A review of transfer theory and characterization of measured performance for differential mobility analyzers

Abstract

Particle transfer theory for steady-state differential mobility analyzers (DMAs) with and without diffusion is reviewed in detail with a particular focus on the assumptions and approximations made in the analysis. Impacts of the approximations are discussed and, where available, methods to reduce the errors of these approximations are suggested. The nondiffusing theory uses just one approximation, affecting the centroid calculation, which can be readily addressed via numerical modeling of the electric field. The diffusing theory makes numerous approximations to achieve an analytical expression.
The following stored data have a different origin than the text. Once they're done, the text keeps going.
(** X1: a status query finds a job exactly when a [ProcessAsync] has
    registered that identifier.  Progress, status and completion writes
    addressed to an identifier that is not in the store create nothing,
    and no step ever removes a job from the store. *)
Theorem job_found_iff_registered (acts : list Action) (jobID : string) :
  is_Some (Services.GetJobStatus (jobs (run acts NewDownloadService)) jobID)
  <-> existsb (registers jobID) acts = true.
Proof.
  unfold Services.GetJobStatus. rewrite run_is_Some. cbn [NewDownloadService jobs].
  rewrite lookup_empty. split; [intros [[x H]|H]; [discriminate|exact H]|auto].
Qed.

(** ** Jobs do not interfere *)

(** Whether a step reads or writes the record of job [jobID]. *)
Definition addresses (jobID : string) (a : Action) : bool :=
  match a with
  | ActRegister j _ | ActProgress j _ | ActStatus j _ _ _ _ | ActComplete j _ =>
      String.eqb j jobID
  | ActLog _ | ActLoggerPrintf _ | ActSleep => false
  end.

Lemma perform_elsewhere (jobID : string) (st : ServiceState) (a : Action) :
  addresses jobID a = false ->
  jobs (perform st a) !! jobID = jobs st !! jobID.
Proof.
  destruct a as [j now|msg|msg|j progress|j status progress errorMsg now|j now|];
    cbn [perform jobs addresses]; intros H; try reflexivity;
    apply String.eqb_neq in H.
  - unfold registerJob. apply lookup_insert_ne. exact H.
  - unfold updateJobProgress. destruct (jobs st !! j); [|reflexivity].
    apply lookup_insert_ne. exact H.
  - unfold updateJobStatus. destruct (jobs st !! j); [|reflexivity].
    apply lookup_insert_ne. exact H.
  - unfold completeJob. destruct (jobs st !! j); [|reflexivity].
    apply lookup_insert_ne. exact H.
Qed.
(** * Voice input controller: a shallow embedding and its properties

    Source: [app/javascript/controllers/voice_input_controller.js], a Stimulus
    controller that drives the browser's speech recognition engine and
    splices the recognised text into a text input.

    The controller's methods mutate [this], the two target elements and the
    console, and a property read on [null] raises a [TypeError]; they are
    embedded in a state-and-exception monad over one record holding all of
    that. *)

From Stdlib Require Import String Ascii List Arith Bool Lia Permutation.
Import ListNotations.
Local Open Scope string_scope.

(* ================================================================== *)
(** * JavaScript strings *)
(* ================================================================== *)

(** A JavaScript string is a sequence of code units; [String.length] and
    [++] are [.length] and [+] on it. *)
Module JsString.

(** [s.substring(indexStart, indexEnd)]: both indices are clamped to the
    length, and swapped when the first is the larger. *)
Definition substring (s : string) (indexStart indexEnd : nat) : string :=
  let len := String.length s in
  let a := Nat.min indexStart len in
  let b := Nat.min indexEnd len in
  String.substring (Nat.min a b) (Nat.max a b - Nat.min a b) s.

(** [s.substring(indexStart)]: the second index defaults to the length. *)
Definition substring_from (s : string) (indexStart : nat) : string :=
  substring s indexStart (String.length s).

(** The slices [s[0:n]] and [s[n:]] the specification speaks of, defined
    on their own by recursion on the text. *)
Fixpoint take (n : nat) (s : string) : string :=
  match n, s with
  | S n', String c s' => String c (take n' s')
  | _, _ => EmptyString
  end.

Fixpoint drop (n : nat) (s : string) : string :=
  match n, s with
  | S n', String _ s' => drop n' s'
  | _, _ => s
  end.

(** [parts.join("")] for a list of fragments, in list order. *)
Definition join (parts : list string) : string :=
  fold_right String.append EmptyString parts.

End JsString.

(* ================================================================== *)
(** * Host objects *)
(* ================================================================== *)

(** ** The recognition engine *)

(** The two operations the controller invokes on its engine handle. *)
Inductive EngineCall : Type :=
| CallStart   (* speechRecognition.start() *)
| CallStop.   (* speechRecognition.stop()  *)

(** The arrow functions [setupSpeechRecognitionCallbacks] installs, one
    type per event attribute.  They close over [this] only, so a tag is
    enough to name each of them. *)
Inductive PlainListener : Type :=
| LogListener (message : string).      (* () => console.log(message) *)

Inductive ErrorListener : Type :=
| ForwardError.    (* (event) => this.handleSpeechRecognitionError(event) *)

Inductive ResultListener : Type :=
| ForwardResult.   (* (event) => this.handleSpeechRecognitionResult(event) *)

(** Modelled from the spec: the [SpeechRecognition] host object, which the
    repository uses and does not define.  Section 6 gives its contract:
    options continuous, interimResults and language, operations start() and
    stop(), and the four event callbacks.  [handle_id] is the identity of the
    object ([new] gives each a fresh one) and [calls] lists the operations
    invoked on it, oldest first. *)
Record SpeechRecognition : Type := mkSpeechRecognition {
  handle_id : nat;
  continuous : bool;
  interimResults : bool;
  lang : string;
  onstart : option PlainListener;
  onerror : option ErrorListener;
  onend : option PlainListener;
  onresult : option ResultListener;
  calls : list EngineCall
}.

(** ** Events *)

(** A [SpeechRecognitionAlternative]; only [transcript] is read. *)
Record Alternative : Type := mkAlternative {
  transcript : string
}.

(** A [SpeechRecognitionResult]: the [isFinal] flag and the n-best
    alternatives, of which the engine always provides the first. *)
Record RecognitionResult : Type := mkResult {
  isFinal : bool;
  item0 : Alternative;            (* results[i][0] *)
  alternatives : list Alternative (* results[i][1], results[i][2], ... *)
}.

(** The event given to [onresult]. *)
Record ResultEvent : Type := mkResultEvent {
  resultIndex : nat;
  results : list RecognitionResult
}.

(** The event given to [onerror]; [error] is the engine's error code. *)
Record ErrorEvent : Type := mkErrorEvent {
  error : string
}.

Inductive EngineEvent : Type :=
| EvStart
| EvError (event : ErrorEvent)
| EvEnd
| EvResult (event : ResultEvent).

(** ** The page *)

(** Modelled from the spec: the text input element, "a text-input-like
    element exposing get/set text, get/set selection range" (section 6).
    A setter stores the value it is given. *)
Record Input : Type := mkInput {
  value : string;
  selectionStart : nat;
  selectionEnd : nat
}.

(** Modelled from the spec: the button, "a button-like element exposing
    get/set visible label" (section 6). *)
Record Button : Type := mkButton {
  textContent : string
}.

(** [window]: which of the two constructors the browser defines. *)
Record Window : Type := mkWindow {
  has_SpeechRecognition : bool;
  has_webkitSpeechRecognition : bool
}.

Inductive ConsoleLevel : Type := LevelLog | LevelError.

(** One call of [console.log] or [console.error] with its arguments. *)
Record ConsoleEntry : Type := mkEntry {
  level : ConsoleLevel;
  arguments : list string
}.

(* ================================================================== *)
(** * The controller and its world *)
(* ================================================================== *)

(** Everything a method can read or write: the browser ([window], the
    number of engines constructed so far, the console), the controller's
    two fields and its two targets.  [speechRecognition] is [None] for
    [null]; [speaking] is the RecordingState, [true] for Recording.  Before
    [connect] has run the two fields are [undefined], which every test in
    the source reads like [null] and [false].  The page has both targets
    that [static targets] names, so [this.inputTarget] and
    [this.startButtonTarget] always give an element. *)
Record State : Type := mkState {
  window : Window;
  constructed : nat;
  console : list ConsoleEntry;
  speechRecognition : option SpeechRecognition;
  speaking : bool;
  inputTarget : Input;
  startButtonTarget : Button
}.

Definition Idle : bool := false.
Definition Recording : bool := true.

(** ** Field updates *)

Definition with_constructed (n : nat) (s : State) : State :=
  mkState (window s) n (console s) (speechRecognition s) (speaking s)
          (inputTarget s) (startButtonTarget s).

Definition with_console (c : list ConsoleEntry) (s : State) : State :=
  mkState (window s) (constructed s) c (speechRecognition s) (speaking s)
          (inputTarget s) (startButtonTarget s).

Definition with_speechRecognition (h : option SpeechRecognition) (s : State)
  : State :=
  mkState (window s) (constructed s) (console s) h (speaking s)
          (inputTarget s) (startButtonTarget s).
(** * Network client sessions and the SMTP exchange checks of magma

    A shallow embedding of [src/network/clients.c] (client_status,
    client_secure, client_connect, client_close) and of
    [check/magma/servers/smtp/smtp_check_network.c] (the end-of-response
    reader, the MAIL/RCPT/DATA, AUTH and QUIT steps and the authenticated
    relay scenario), followed by the properties of the specification that
    concern them.

    The C code runs against collaborators that are not part of these files:
    the resolver and socket calls, the TLS provider, the allocator, and the
    line reader and writers of the client module.  They are gathered in the
    [Platform] interface below; every function of the embedding is
    parameterised by an arbitrary platform, and theorems hold for all of
    them.  Pointers are integers with [NULL = 0]; dereferencing [NULL] or a
    released block is a [Fault], which is how the embedding renders C's
    undefined behaviour. *)

From Stdlib Require Import ZArith String Ascii List Lia Bool DecimalString.
From stdpp Require Import base option gmap.

Import ListNotations.
Local Open Scope string_scope.
Local Open Scope Z_scope.

(** ** Data *)

Definition ptr := Z.
Definition NULL : ptr := 0.

(** [client_t]: the descriptor, the TLS overlay (NULL when absent), the
    cached status, the peer address, the read buffer and the current line
    (a placer: option flags and the bytes it views). *)
Record client_t := Client {
  sockd : Z;
  tls : ptr;
  status : Z;
  ip : ptr;
  buffer : ptr;
  line_opts : Z;
  line : string
}.

Definition with_status (v : Z) (c : client_t) : client_t :=
  Client (sockd c) (tls c) v (ip c) (buffer c) (line_opts c) (line c).
Definition with_tls (v : ptr) (c : client_t) : client_t :=
  Client (sockd c) v (status c) (ip c) (buffer c) (line_opts c) (line c).
Definition with_sockd (v : Z) (c : client_t) : client_t :=
  Client v (tls c) (status c) (ip c) (buffer c) (line_opts c) (line c).
Definition with_ip (v : ptr) (c : client_t) : client_t :=
  Client (sockd c) (tls c) (status c) v (buffer c) (line_opts c) (line c).
Definition with_buffer (v : ptr) (c : client_t) : client_t :=
  Client (sockd c) (tls c) (status c) (ip c) v (line_opts c) (line c).
Definition with_line_opts (v : Z) (c : client_t) : client_t :=
  Client (sockd c) (tls c) (status c) (ip c) (buffer c) v (line c).
Definition with_line (v : string) (c : client_t) : client_t :=
  Client (sockd c) (tls c) (status c) (ip c) (buffer c) (line_opts c) v.

(** The block [mm_alloc] hands out is zero filled. *)
Definition zeroed_client : client_t := Client 0 0 0 0 0 0 "".

(** [ip_t]: a family tag and the raw address bytes. *)
Record ip_t := Ip { family : Z; ip_bytes : string }.

(** One record of the list [getaddrinfo] returns; the list itself stands for
    the chain through [ai_next], and an empty list for a NULL [info]. *)
Record addrinfo := Addrinfo {
  ai_family : Z;
  ai_socktype : Z;
  ai_protocol : Z;
  ai_addrlen : Z;
  ai_addr : string
}.

(** Constants of the socket headers (Linux values). *)
Definition AF_INET : Z := 2.
Definition AF_INET6 : Z := 10.
Definition SOCK_STREAM : Z := 1.
Definition sizeof_sockaddr_in : Z := 16.
Definition sizeof_sockaddr_in6 : Z := 28.

(** Resources a session acquires and releases, and the log of those calls. *)
Inductive resource :=
| RAddrinfo
| RFd (fd : Z)
| RTls (t : ptr)
| RMem (p : ptr)
| RStr (p : ptr).

Inductive event :=
| Acquire (r : resource)
| Release (r : resource).

Definition resource_eqb (a b : resource) : bool :=
  match a, b with
  | RAddrinfo, RAddrinfo => true
  | RFd x, RFd y | RTls x, RTls y | RMem x, RMem y | RStr x, RStr y => x =? y
  | _, _ => false
  end.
One of the most serious of these, neglecting secondary flows in the vicinities of the aerosol entrance and exit slits, could be improved upon using a numerical model of the flow field. Losses in the aerosol entrance plumbing can perturb the inlet profile to the classification region. The maximum effects on the transfer function are estimated to be a 1% increase in the mean mobility and a 14% reduction of the nondiffusing contribution to the variance. Methods of fitting transfer theory to measurements are also reviewed. Tandem differential mobility analyzer measurements generally do not have the resolving power to distinguish different shapes of the transfer function but newer measurements using truly monomobile ions have the potential to more rigorously test the diffusive transfer model. In adjusting the width of the theoretical transfer function to fit measurements from a real DMA demonstrating nonideal performance, it is physically more meaningful and accurate to use an additive adjustment to the variance as opposed to a multiplicative adjustment to the width. Copyright (c) 2018 American Association for Aerosol Research.